Musings Of The Past

Color Coded Feelings

Learning how to uncomplicated emotions

There was a time, in the last decade, when I was doing EMDR (eye movement desensitization and reprocessing) therapy. We started with some simple drawing of my feelings, my inner picture of myself. We quickly realized that my perceptions of many feelings were seriously skewed.

The therapist came up with pages of emotion words. She gave me 5 colored crayons. Red for Angry, Yellow for Positive, Black for Negative, Blue for Scared, and Purple for anything else. I was to underline each emotion word with the feeling it provoked in me.

So, I did my very best. I thought about each word, and what it provoked inside me. I was surprised I could identify and acknowledge the Angry words. Happy was a tiny tentative list. Beyond that, the problem quickly became clear. Most of the words didn’t exactly fit into any of the categories. Purple was getting bigger and bigger.

We talked and did some more drawings. Then, I tackled the list again. This time, I could use as many colors as I felt for each word. Now I started accessing my genuine emotions. Most of the words that, technically, are positive held a strong helping of shame or guilt for me. Words like agreeable, honest, comforting, honorable, devoted, empathetic, and moral. Similar words also made me angry.

After journaling and drawing on my own and weeks of processing during our sessions, it all made sense. The superlative characteristics that I had identified as shameful (and there were over a page of them) were part of the persona I had created to keep me safe. I did not, could not, believe any of that goodness really belonged to me.

That was a problem. One of my core issues, and it needed to be resolved. That perfect little girl had always felt like a deception. It was a costume that I put on.

Because I had pieced that construct together with bits and pieces of the people I knew and wished I could be like, I understood it on the outside. I could copy the things they did. But I had no access to how it felt inside. I believed everyone else was naturally so much better than I was.

I didn’t see their struggles or doubts. It was all so hard for me. No one ever explained it has hard for them, too. Until I met Elizabeth.

Elizabeth was a woman from church. She nurtured and cared about me. More than anything, she let me in. We would go visiting with three other sisters from church every month. It was a lot of driving. Which gave Elizabeth and me plenty of time to talk.

Elizabeth was the woman most women in the church wanted to be. She was good, and kind, and always available if someone needed her. She was such an exemplary mother to her 4 very normal, engaging, and all-around exceptional children.

In our conversations, she shared just how hard that could be, sometimes. She pulled back the curtain, so to speak, and allowed me to see that on the inside she had all the insecurities, doubts, annoyances, and even pettiness that I did.

It was a decision. It was work. Just like for me. Could it be that I really wasn’t a total enigma? Was it possible that happiness might be possible for me, too?

Once I understood the contortions, the hoops I had forced my little girl emotions through, I could feel the emotions in a more normalized way. Finally, I was ready to try the EMDR again.

The whole point of EMDR is that it lowers the emotional intensity of your memories. That way, you can process any trauma without re-traumatizing yourself. It isn’t necessary to talk through it.

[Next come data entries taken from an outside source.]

Lemma execute_kept (env : WriteEnv) (stmts : list (string * Row)) (db db' : Database) :
  Forall (stmt_fits (engine env)) stmts -> kept (engine env) db -> execute env stmts db = Ok db' -> kept (engine env) db'.
Proof.
  intros Hs. revert db. induction Hs as [|[t r] stmts Hf _ IH]; intros db Hdb; simpl; [by intros [= <-]|].
  destruct (insert_row _ _ _ _ _) as [db1|] eqn:Hi; [|done]. simpl. apply IH. by eapply (insert_kept _ _ (t, r)).
Qed.

Ltac solve_row := repeat constructor; simpl; intros ?; try discriminate; auto with columns.

(** A statement of a table with all its values. *)
Ltac solve_stmt d :=
  exists d; split_and!; [set_solver|reflexivity|]; apply statement_fits;
  repeat (apply Forall_cons; split; [repeat (apply Forall_cons; split; [simpl; intros ?; try discriminate|]); try done|]);
  try done; first [by auto with columns|by apply keeps_id; auto|by apply keeps_era|idtac].

Lemma event_log_fits (e : Engine) (id : Z) (ty : EventTypeId) (address : string) (event_id : Z)
    (key version network : string) :
  0 <= id < 2 ^ 63 -> is_u32 event_id ->
  stmt_fits e (insert_event_log id (event_type_id ty) address event_id key version network).
Proof.
  intros Hid He. solve_stmt event_log_table.
  - apply keeps_tiny. destruct ty; simpl; lia.
  - apply keeps_id; [by right|]. unfold is_u32, U32_MAX in He. lia.
Qed.

Context `{AutoIncrement}.

Lemma save_with_kept (env : WriteEnv) (ty : EventTypeId) (o : Origin) (js : result string string) (key : string)
    (stmts : string -> Z -> list (string * Row)) (db : Database) :
  is_u32 (event_id o) -> 0 <= next_event_log_id db < 2 ^ 63 ->
  (forall raw, Forall (stmt_fits (engine env)) (stmts raw (next_event_log_id db))) -> kept (engine env) db ->
  kept (engine env) (save_with env ty o js key stmts db).2.
Proof.
  intros Ho Hid Hs Hdb. unfold save_with. destruct (fails_at env Begin); [done|]. destruct js as [raw|]; [|done].
  destruct (save_event_log env ty o key db) as [[id db1]|] eqn:Hl; [|done].
  assert (id = next_event_log_id db /\ kept (engine env) db1) as [-> Hdb1].
  { unfold save_event_log, guarded in Hl. pose proof (event_log_fits (engine env) (next_event_log_id db) ty
      (event_source_address o) (event_id o) key (origin_api_version o) (origin_network_name o) Hid Ho) as Hf.
    destruct (insert_event_log _ _ _ _ _ _ _) as [table r]. destruct (fails_at env LogEvent); [done|].
    destruct (insert_row _ _ _ _ _) as [db2|] eqn:Hi; [|done]. injection Hl as <- <-. split; [done|].
    by eapply (insert_kept _ _ (table, r)). }
  unfold guarded. destruct (fails_at env InsertEvent); [done|].
  destruct (execute env _ db1) as [db2|] eqn:He; [|done]. destruct (fails_at env Commit); [done|].
  by eapply execute_kept.
Qed.

Lemma tiny_type (e : Engine) (h : TransactionHash) :
  keeps e TinyUnsigned (CInt (transaction_type_id (hash_type_id h))) = true.
Proof. apply keeps_tiny. destruct h; simpl; lia. Qed.

(** The rows the migrations write. *)
Definition initial_rows : list (string * Row) :=
  initialise_event_type ++ initialise_transaction_type ++ [insert_migration 1 true].

Lemma initial_rows_fit (e : Engine) (table : string) (r : Row) : (table, r) ∈ initial_rows -> fits e table r.
Proof.
  unfold initial_rows. rewrite !elem_of_app, list_elem_of_singleton.
  intros [([ty name] & [= -> ->] & _)%list_elem_of_fmap|[([ty name] & [= -> ->] & _)%list_elem_of_fmap|[= -> ->]]].
  - apply (statement_fits _ _ [("event_type_id", CInt (event_type_id ty)); ("event_type_name", CText name)]).
    solve_row. apply keeps_integer. destruct ty; simpl; lia.
  - apply (statement_fits _ _
      [("transaction_type_id", CInt (transaction_type_id ty)); ("transaction_type_name", CText name)]).
    solve_row. apply keeps_integer. destruct ty; simpl; lia.
  - apply (statement_fits _ _ [("version", CInt 1); ("is_success", CInt (Z.b2z true))]).
    solve_row; [apply keeps_integer; lia|apply (keeps_boolean e true)].
Qed.

(** The store the migrations set up. *)
Lemma migrated_kept (e : Engine) (at_time : Z) (db : Database) :
  apply_all_migrations e at_time ∅ = (Ok tt, db) -> kept e db.
Proof.
  intros Hm. destruct (fresh_store e at_time) as (db' & Hm' & [Hdefs _ _ _] & _).
  rewrite Hm in Hm'. injection Hm' as <-. split; [done|].
  assert (db = (apply_all_migrations e at_time ∅).2) as Hdb by by rewrite Hm. clear Hm Hdefs.
  assert (map_Forall (fun name t => Forall (fun r => (name, r) ∈ initial_rows) (rows t)) db) as Hrows.
  { rewrite Hdb. destruct e; apply (bool_decide_unpack _); vm_compute; exact I. }
  intros table t r Ht Hr. specialize (Hrows table t Ht). rewrite Forall_forall in Hrows. by apply initial_rows_fit, Hrows.
Qed.

(** C40. What the sidecar writes stays within the types of its columns.  On a store set
    up by the migrations and whatever was saved before, saving an event leaves only
    values that the engine keeps as they are: this holds on SQLite and on PostgreSQL for
    every number of an event, if the height of a block is below 2^63 and, on SQLite, an
    era is below 2^63, as long as the engine has identifiers for the log. *)
Theorem saved_values_fit (env : WriteEnv) (d : SseData) (o : Origin) (db : Database) :
  kept (engine env) db -> numbers_fit (engine env) d -> is_u32 (event_id o) ->
  0 <= next_event_log_id db < 2 ^ 63 ->
  kept (engine env) (save env d o db).2 /\ kept (engine env) (save_shutdown env o db).2.
Proof.
  intros Hdb Hn Ho Hid. split; [destruct d; simpl in Hn; try done|]; apply save_with_kept; try done; intros raw;
    repeat (apply Forall_cons; split); try done.
  - solve_stmt block_added_table.
  - solve_stmt transaction_accepted_table; apply tiny_type.
  - solve_stmt transaction_event_table; apply tiny_type.
  - solve_stmt transaction_processed_table; apply tiny_type.
  - solve_stmt transaction_event_table; apply tiny_type.
  - solve_stmt transaction_expired_table; apply tiny_type.
  - solve_stmt transaction_event_table; apply tiny_type.
  - destruct Hn. solve_stmt fault_table.
  - solve_stmt finality_signature_table.
  - destruct Hn. solve_stmt step_table.
  - solve_stmt shutdown_table.
Qed.

(** PostgreSQL has no column for the heights above: the types of eras are wider there. *)
Lemma tall_block_unfit (height id : Z) (hash raw : string) :
  2 ^ 63 <= height -> ~ fits Postgres "BlockAdded" (insert_block_added height hash raw id).2.
Proof.
  intros Hh Hf. apply Forall_cons in Hf as [Hf _]. specialize (Hf (CInt height) eq_refl). simpl in Hf.
  rewrite keeps_big_unsigned in Hf by lia. apply bool_decide_eq_true in Hf. lia.
Qed.

End Ranges.

(** ** An example *)

Module SampleColumns.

We worked hard to bring out the memories about my father. Then my therapist told me she was leaving for a new position. She was leaving in 4 weeks.

It was a feverish dash for me. I was determined that for our least session, I would let go of the pain that my father had gifted me. I was scared. But I was ready.

But my therapist broke her foot. Her supervisor called me to tell me there would be no last session. I was crushed, though I didn’t tell anyone. Not even Joan (my primary therapist, who I had continued to see on alternating weeks throughout my time there).

At first, I thought she would call me to say goodbye. I had made a photo book for her, dog pictures I thought would remind her of our time together. Perhaps Joan could bring it to her.

But the time never came. I was deeply hurt. Too hurt to tell anyone. That book sat on my passenger side floor, getting covered with food bits and dirty, until, ultimately, it got wet when I left the window open.
It unceremoniously got dumped. Rather like me.

I wish we had had more time together. There were other memories I could have explored. Just reducing the heightened emotional response around my father’s behaviors was huge. It opened the door to other memories, in a much safer way.